Upnorthlady I loved Muguet De Bois! First time I'd thought of it in years. Wonder if I'd still like it? Also liked some lemon smelling stuff by Luv, I think. Can't remember what it was called.


----------



## CherieOH (Jun 10, 2005)

I've never heard of Beauty Counselor Cosmetics either. 

I love Tabu, which you can still get. My absolute favorite scent was Avon's Wild Jasmine. I don't usually care for Avon products, but I sure loved that one. I don't understand why they discontinued it.


----------



## upnorthlady (Oct 16, 2009)

beaglebiz said:


> Remember "Enjoli" and "Charlie", and everyones fave, "Tabu"???


Yep - Tabu was another one my sister and I would use besides Ambush. Boy, THAT was some strong, stuff, huh? I also recall using Patchoulli during the hippies era. That was some strong stuff, too, came in a little bottle and just a few drops would make you smell all night long.............to attract all those cute guys, ya know!!


----------



## chickenmommy (Aug 24, 2004)

mellba said:


> Upnorthlady I loved Muguet De Bois! First time I'd thought of it in years. Wonder if I'd still like it? Also liked some lemon smelling stuff by Luv, I think. Can't remember what it was called.

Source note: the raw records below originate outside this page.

(** C4. The filter of [search_nearby_places] is stable.  When the body of
    the places response carries the array [places] under [results], the
    places that pass the rating filter form a subsequence of [places],
    and the returned list holds their restaurants, one for one in that
    order; a list is returned whenever every place has a location and a
    rating that, if present, is a number. *)
Theorem search_nearby_places_stable
    w lat lng api_key radius min_rating keyword place_type
    (body : gmap string pyval) places s :
  let url := places_url w lat lng api_key (default (PInt 1000) radius)
               keyword place_type in
  let m := default (Finite 4) min_rating in
  let run :=
    search_nearby_places w lat lng api_key radius min_rating keyword place_type s in
  upstream w url = JsonBody (PDict body) →
  body !! "results" = Some (PList places) →
  sublist (survivors m places) places
  ∧ (∀ l, run.1 = Return l →
       Forall2 (λ r place, restaurant_of place = Return r) l (survivors m places))
  ∧ (Forall place_ok places → ∃ l, run.1 = Return l).
Proof.
  intros url m run Hup Hres.
  assert (run.1 = high_rated_restaurants m places) as ->.
  { unfold run. rewrite search_nearby_places_run. cbv zeta.
    change default_radius with (PInt 1000). fold url. rewrite Hup.
    unfold read_places; cbn. by rewrite Hres. }
  split; [apply sublist_filter|]. split.
  - intros l. apply high_rated_survivors.
  - apply high_rated_returns.
Qed.

Lemma search_nearby_places_stable_witness :
  let run :=
    search_nearby_places Sample.kyoto (PInt 35) (PInt 135) "k" None None None None
      start in
  survivors (Finite 4) Sample.upstream_places
    = [Sample.venue "a" (Sample.rated (Sample.half 9)) 1 2;
       Sample.venue "d" (Sample.rated (PInt 5)) 7 8]
  ∧ run.1
    = Return [mkRestaurant (PStr "a") (Sample.half 9) (PStr "2 Chome") (PInt 1) (PInt 2);
              mkRestaurant (PStr "d") (PInt 5) (PStr "2 Chome") (PInt 7) (PInt 8)]
  ∧ sublist (survivors (Finite 4) Sample.upstream_places) Sample.upstream_places
  ∧ (∀ l, run.1 = Return l →
       Forall2 (λ r place, restaurant_of place = Return r) l
         (survivors (Finite 4) Sample.upstream_places))
  ∧ (Forall place_ok Sample.upstream_places → ∃ l, run.1 = Return l).
Proof.
  intros run. split; [reflexivity|]. split; [reflexivity|].
  exact (search_nearby_places_stable Sample.kyoto (PInt 35) (PInt 135) "k"
           None None None None
           (list_to_map [("results", PList Sample.upstream_places)])
           Sample.upstream_places start eq_refl eq_refl).
Defined.

(** ** Geocoder *)

Lemma bind_no_Exception {A B} (m : outcome A) (f : A → outcome B) :
  (∀ message, m ≠ Raise (Exception message)) →
  (∀ x message, f x ≠ Raise (Exception message)) →
  ∀ message, m ≫= f ≠ Raise (Exception message).
Proof. destruct m as [x|e]; cbn; [auto|]. intros H _ message [= ->]. by eapply H. Qed.

Lemma py_getitem_no_Exception v key message :
  py_getitem v key ≠ Raise (Exception message).
Proof. destruct v as [| | | | | |d]; cbn; try done. by destruct (d !! key). Qed.

Lemma py_getitem0_no_Exception v message :
  py_getitem0 v ≠ Raise (Exception message).
Proof. by destruct v as [| | | | [|??] | [|??] |]. Qed.

Lemma str_eqb_OK status :
  py_eq_str status "OK" = true ↔ status = PStr "OK".
Proof.
  destruct status as [| | | |s| |]; cbn; try (split; [done | discriminate]).
  rewrite String.eqb_eq. split; [by intros -> | by intros [= ->]].
Qed.


Lemma read_coordinates_Exception result message :
  read_coordinates result = Raise (Exception message) →
  ∃ (d : gmap string pyval) status,
    result = PDict d ∧ d !! "status" = Some status ∧ status ≠ PStr "OK"
    ∧ message = geocode_failed.
Proof.
  unfold read_coordinates.
  destruct (py_getitem result "status") as [status|e] eqn:Hs; cbn.
  - apply py_getitem_Return in Hs as (d & -> & Hs).
    destruct (py_eq_str status "OK") eqn:Heq.
    + intros H. exfalso. revert H.
      repeat (apply bind_no_Exception;
              [intros; apply py_getitem_no_Exception || apply py_getitem0_no_Exception
              |intros ?]).
      done.
    + intros [= <-]. exists d, status. repeat split; [done|].
      intros Hok%str_eqb_OK. congruence.
  - intros [= ->]. by apply py_getitem_no_Exception in Hs.
Qed.

Lemma main_with_key w api_key :
  os_getenv w "GOOGLE_API_KEY" = Some api_key →
  str_truthy api_key = true →
  let address := text_input w address_label in
  let place_type := selectbox w place_type_label place_type_options in
  let ready := {| requests := []; screen := form |} in
  main w start =
    if button w search_label then
      if str_truthy address
      then
        try_except
          (search_and_render w address api_key (text_input w keyword_label)
             (if String.eqb place_type "None" then None else Some place_type))
          (λ e, draw (StError (error_prefix +:+ exn_str w e))) ready
      else (Return (), {| requests := []; screen := form ++ [StError address_missing] |})
    else (Return (), ready).
Proof.
  intros Hkey Htrue. unfold main. rewrite Hkey. cbn [opt_truthy default].
  rewrite Htrue. cbn [negb].
  unfold mbind, M_bind, draw, start; cbn [requests screen app].
  destruct (button w search_label); [|done].
  by destruct (str_truthy (text_input w address_label)).
Qed.









(** C8. When the geocode response has status ["OK"], [get_coordinates]
    returns the [lat] and [lng] under [geometry.location] of the first
    element of [results], whatever the further matches are. *)
Theorem get_coordinates_first_match
    w address api_key (result first geometry location : gmap string pyval)
    rest la lo s :
  let url := geocode_url address api_key in
  upstream w url = JsonBody (PDict result) →
  result !! "status" = Some (PStr "OK") →
  result !! "results" = Some (PList (PDict first :: rest)) →
  first !! "geometry" = Some (PDict geometry) →
  geometry !! "location" = Some (PDict location) →
  location !! "lat" = Some la →
  location !! "lng" = Some lo →
  get_coordinates w address api_key s = (Return (la, lo), sent url s).
Proof.
  intros url Hup Hs Hr Hg Hl Hla Hlo.
  rewrite get_coordinates_run. fold url. rewrite Hup.
  unfold read_coordinates; cbn. rewrite Hs; cbn. rewrite Hr; cbn.
  rewrite Hg; cbn. rewrite Hl; cbn. by rewrite Hla, Hlo.
Qed.

Lemma get_coordinates_first_match_witness :
  get_coordinates Sample.kyoto "Kyoto" "k" start
    = (Return (PInt 35, PInt 135),
       sent "https://maps.googleapis.com/maps/api/geocode/json?address=Kyoto&key=k"
         start).
Proof.
  exact (get_coordinates_first_match Sample.kyoto "Kyoto" "k"
           (list_to_map
              [("status", PStr "OK");
               ("results", PList [Sample.dict (Sample.located 35 135);
                                  Sample.dict (Sample.located 43 141)])])
           (list_to_map (Sample.located 35 135))
           (list_to_map
              [("location", Sample.dict [("lat", PInt 35); ("lng", PInt 135)])])
           (list_to_map [("lat", PInt 35); ("lng", PInt 135)])
           [Sample.dict (Sample.located 43 141)] (PInt 35) (PInt 135) start
           eq_refl eq_refl eq_refl eq_refl eq_refl eq_refl eq_refl).
Defined.

(** C10. A geocode response with status ["OK"] and an empty [results]
    array makes [get_coordinates] raise the [IndexError] of [results[0]],
    not its own exception; and whenever [get_coordinates] raises an
    [Exception] of its own, the response was an object whose [status] is
    not ["OK"] and the message is the geocoding one. *)
Theorem get_coordinates_ok_without_results w address api_key s :
  let url := geocode_url address api_key in
  (∀ result : gmap string pyval,
     upstream w url = JsonBody (PDict result) →
     result !! "status" = Some (PStr "OK") →
     result !! "results" = Some (PList []) →
     get_coordinates w address api_key s = (Raise (Builtin IndexError), sent url s))
  ∧ (∀ message,
       (get_coordinates w address api_key s).1 = Raise (Exception message) →
       message = geocode_failed
       ∧ ∃ (result : gmap string pyval) status,
           upstream w url = JsonBody (PDict result)
           ∧ result !! "status" = Some status
           ∧ status ≠ PStr "OK").
Proof.
  intros url. split.
  - intros result Hup Hs Hr. rewrite get_coordinates_run. fold url. rewrite Hup.
    unfold read_coordinates; cbn. rewrite Hs; cbn. by rewrite Hr.
  - intros message. rewrite get_coordinates_run. fold url. cbn [fst].
    destruct (upstream w url) as [?|?|result]; try discriminate.
    intros (d & status & -> & Hs & Hne & ->)%read_coordinates_Exception.
    split; [done|]. by exists d, status.
Qed.

Lemma get_coordinates_ok_without_results_witness :
  let w := Sample.site (Some "k") "Atlantis" true
             Sample.geocode_ok_empty Sample.places_ok in
  let w' := Sample.site (Some "k") "Nowhere" true
              Sample.geocode_zero_results Sample.places_ok in
  get_coordinates w "Atlantis" "k" start
    = (Raise (Builtin IndexError),
       sent "https://maps.googleapis.com/maps/api/geocode/json?address=Atlantis&key=k"
         start)
  ∧ ∃ (result : gmap string pyval) status,
      upstream w' (geocode_url "Nowhere" "k") = JsonBody (PDict result)
      ∧ result !! "status" = Some status
      ∧ status ≠ PStr "OK".
Proof.
  intros w w'. split.
  - exact (proj1 (get_coordinates_ok_without_results w "Atlantis" "k" start)
             (list_to_map [("status", PStr "OK"); ("results", PList [])])
             eq_refl eq_refl eq_refl).
  - exact (proj2 (proj2 (get_coordinates_ok_without_results w' "Nowhere" "k" start)
                    geocode_failed eq_refl)).
Defined.

Lemma prefix_nil (s : string) : String.prefix "" s = true.
Proof. by destruct s. Qed.

Lemma prefix_append_r (p u t : string) :
  String.prefix p u = true → String.prefix p (u +:+ t) = true.
Proof.
  revert u. induction p as [|x p IH]; [intros; apply prefix_nil|].
  intros [|y u]; [done|].
  change (String y u +:+ t) with (String y (u +:+ t)). cbn.
  destruct (Ascii.ascii_dec x y); [apply IH | done].
Qed.

Lemma prefix_append (p t : string) : String.prefix p (p +:+ t) = true.
Proof.
  induction p as [|x p IH]; [apply prefix_nil|].
  change (String x p +:+ t) with (String x (p +:+ t)). cbn.
  by destruct (Ascii.ascii_dec x x).
Qed.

I remember that one, too. You can get it here:
http://www.amazon.com/s/?ie=UTF8&ke...=aps&hvadid=2871833969&ref=pd_sl_14y0qts963_e
It's actually surprising what is still available.
I went and googled Muguet De Bois and it is also still available. As soon as I saw the ad I remembered that as a favorite for a while. 
Remember Jean Nate? That was some horrible stuff.


----------



## Wisconsin Ann (Feb 27, 2007)

I remember the stick perfumes...and the little lockets that had the same perfume solid in them. And my grandmother's spare bedroom, where we always stayed when we visited. It was chock full of booksshelves, and the closet held all her open toed shoes, satin things, and the fur coat  By that time grandma couldn't go up the stairs, so Grandpa had to bring her coat or whatever down to her. It always smelled of lavender. 

I don't remember that she had a particular fragrance other than something sweet. Grandpa now..that's totally different. he used old spice, and had this WONDERFUL soapy smell..not oldspice..something else. Round cream colored bars, with something imprinted on them...but they didn't smell like the oldspice cologne. They were more...earthy.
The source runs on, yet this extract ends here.